Activity>
Your task is to copy each line of the records that includes the string "insertion".

----------------------------------------

(** * Battle Decks: the game-session coordinator

    A shallow embedding of the [GameSession] Durable Object
    (game-session.ts, the current variant: it extends [DurableObject], keeps
    a room code and detects the final slide; the older copy without these is
    not modelled) together with the properties of its state machine: phase
    transitions driven by [startGame] and [alarm], vote acceptance, the
    next-slide selection and the order of persistence and broadcast.

    Conventions of the embedding.
    - JS numbers that hold counts and timestamps are [Z].
    - [Date.now()] is the argument [now] of every operation; one operation
      reads one instant.
    - A JS [Set<string>] is the list of its elements in insertion order.
    - A SQLite table with a primary key is a [gmap] from the key to the row;
      the TEXT columns that hold [JSON.stringify] of a string array are kept
      as the array ([JSON.parse] of [JSON.stringify] of a string array is that
      array).
    - The cursor's [one()] returns the row its query selects and throws when
      the query selects none. [loadGameState] and
      [recoverRoomCodeFromStorage] call it inside a try block whose catch only
      logs: there a missing row and a null result are the same, and both read
      as no row. [getNextSlide] calls it outside any try block, and its
      exception reaches the catch of [alarm].
    - [DECKS.get] throws for a key longer than 512 bytes; a namespace holds
      values under keys within the limit only.
    - The alarm of the storage is removed when it fires: the handler runs on
      the object without a pending alarm.
    - The [maxSlides] of a request, a JS number the code does not check to
      be whole, is taken at the whole numbers. The code only compares it with
      [slideCount], by [slideCount >= maxSlides], and the statements speak of
      this comparison and its negation alone: none concludes
      [slideCount + 1 <= maxSlides] from [slideCount < maxSlides].
    - Sends to sockets, broadcasts, writes of the session row and alarms are
      appended, in program order, to the [trace] of the object.
    - The numbers of ai-processor.ts (embeddings and similarity scores) are
      binary64 floats; the object [generateAdjacencyList] builds is the [gmap]
      of its entries, from the slide id to its neighbour lists. *)

From Stdlib Require Import ZArith String List Lia.
From Stdlib Require PrimFloat.
From stdpp Require Import base option list gmap strings.

Local Open Scope string_scope.
Local Open Scope Z_scope.

(** ** JavaScript values *)

(** Truthiness of a [string | null | undefined]: null, undefined and the
    empty string are falsy. *)
Definition truthy (s : option string) : bool :=
  match s with
  | None => false
  | Some x => negb (String.eqb x "")
  end.

(** [a || b] on such values. *)
Definition js_or (a : option string) (b : option string) : option string :=
  if truthy a then a else b.

(** [Set<string>]: elements in insertion order. *)
Module JsSet.

Definition has (s : list string) (x : string) : bool :=
  bool_decide (x ∈ s).

Definition add (s : list string) (x : string) : list string :=
  if has s x then s else s ++ [x].

Definition clear (s : list string) : list string := [].

Definition size (s : list string) : Z := Z.of_nat (length s).

(** [new Set(iterable)] *)
Definition of_list (l : list string) : list string := foldl add [] l.

(** [Array.from(set)] *)
Definition to_list (s : list string) : list string := s.

End JsSet.

(** A call that can throw: [Thrown] when it throws, [Returned] with its
    result otherwise. *)
Inductive Outcome (A : Type) :=
  | Thrown
  | Returned (a : A).
Arguments Thrown {A}.
Arguments Returned {A} a.

(** ** types/index.ts *)

Inductive GamePhase := waiting | presenting | voting | finished.

Inductive VoteChoice := Logical | Chaotic.

#[export] Instance GamePhase_eq_dec : EqDecision GamePhase.
Proof. solve_decision. Defined.

#[export] Instance VoteChoice_eq_dec : EqDecision VoteChoice.
Proof. solve_decision. Defined.

(** [votes: { logical: number; chaotic: number }] *)
Record Votes := { logical : Z; chaotic : Z }.

(** [GameState], with the property [timeRemaining] that [alarm] adds to the
    object on the final slide ([None] while the property is absent). *)
Record GameState := {
  sessionId : string;
  currentSlide : string;
  usedSlides : list string;
  phase : GamePhase;
  votes : Votes;
  voters : list string;
  votingOpen : bool;
  timerEnd : Z;
  slideCount : Z;
  maxSlides : Z;
  timeRemaining : option Z
}.

(** Row of table [adjacency]. *)
Record AdjacencyRecord := {
  slide_id : string;
  logical_slides : list string;
  chaotic_slides : list string
}.

(** Row of table [game_session]; [isGameRecord] holds of every such row. *)
Record GameRecord := {
  session_id : string;
  current_slide : string;
  used_slides : list string;
  rec_phase : GamePhase;
  slide_count : Z;
  max_slides : Z;
  timer_end : Z;
  created_at : Z;
  updated_at : Z
}.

----------------------------------------

Answer space>
    - A JS [Set<string>] is the list of its elements in insertion order.
(** [Set<string>]: elements in insertion order. *)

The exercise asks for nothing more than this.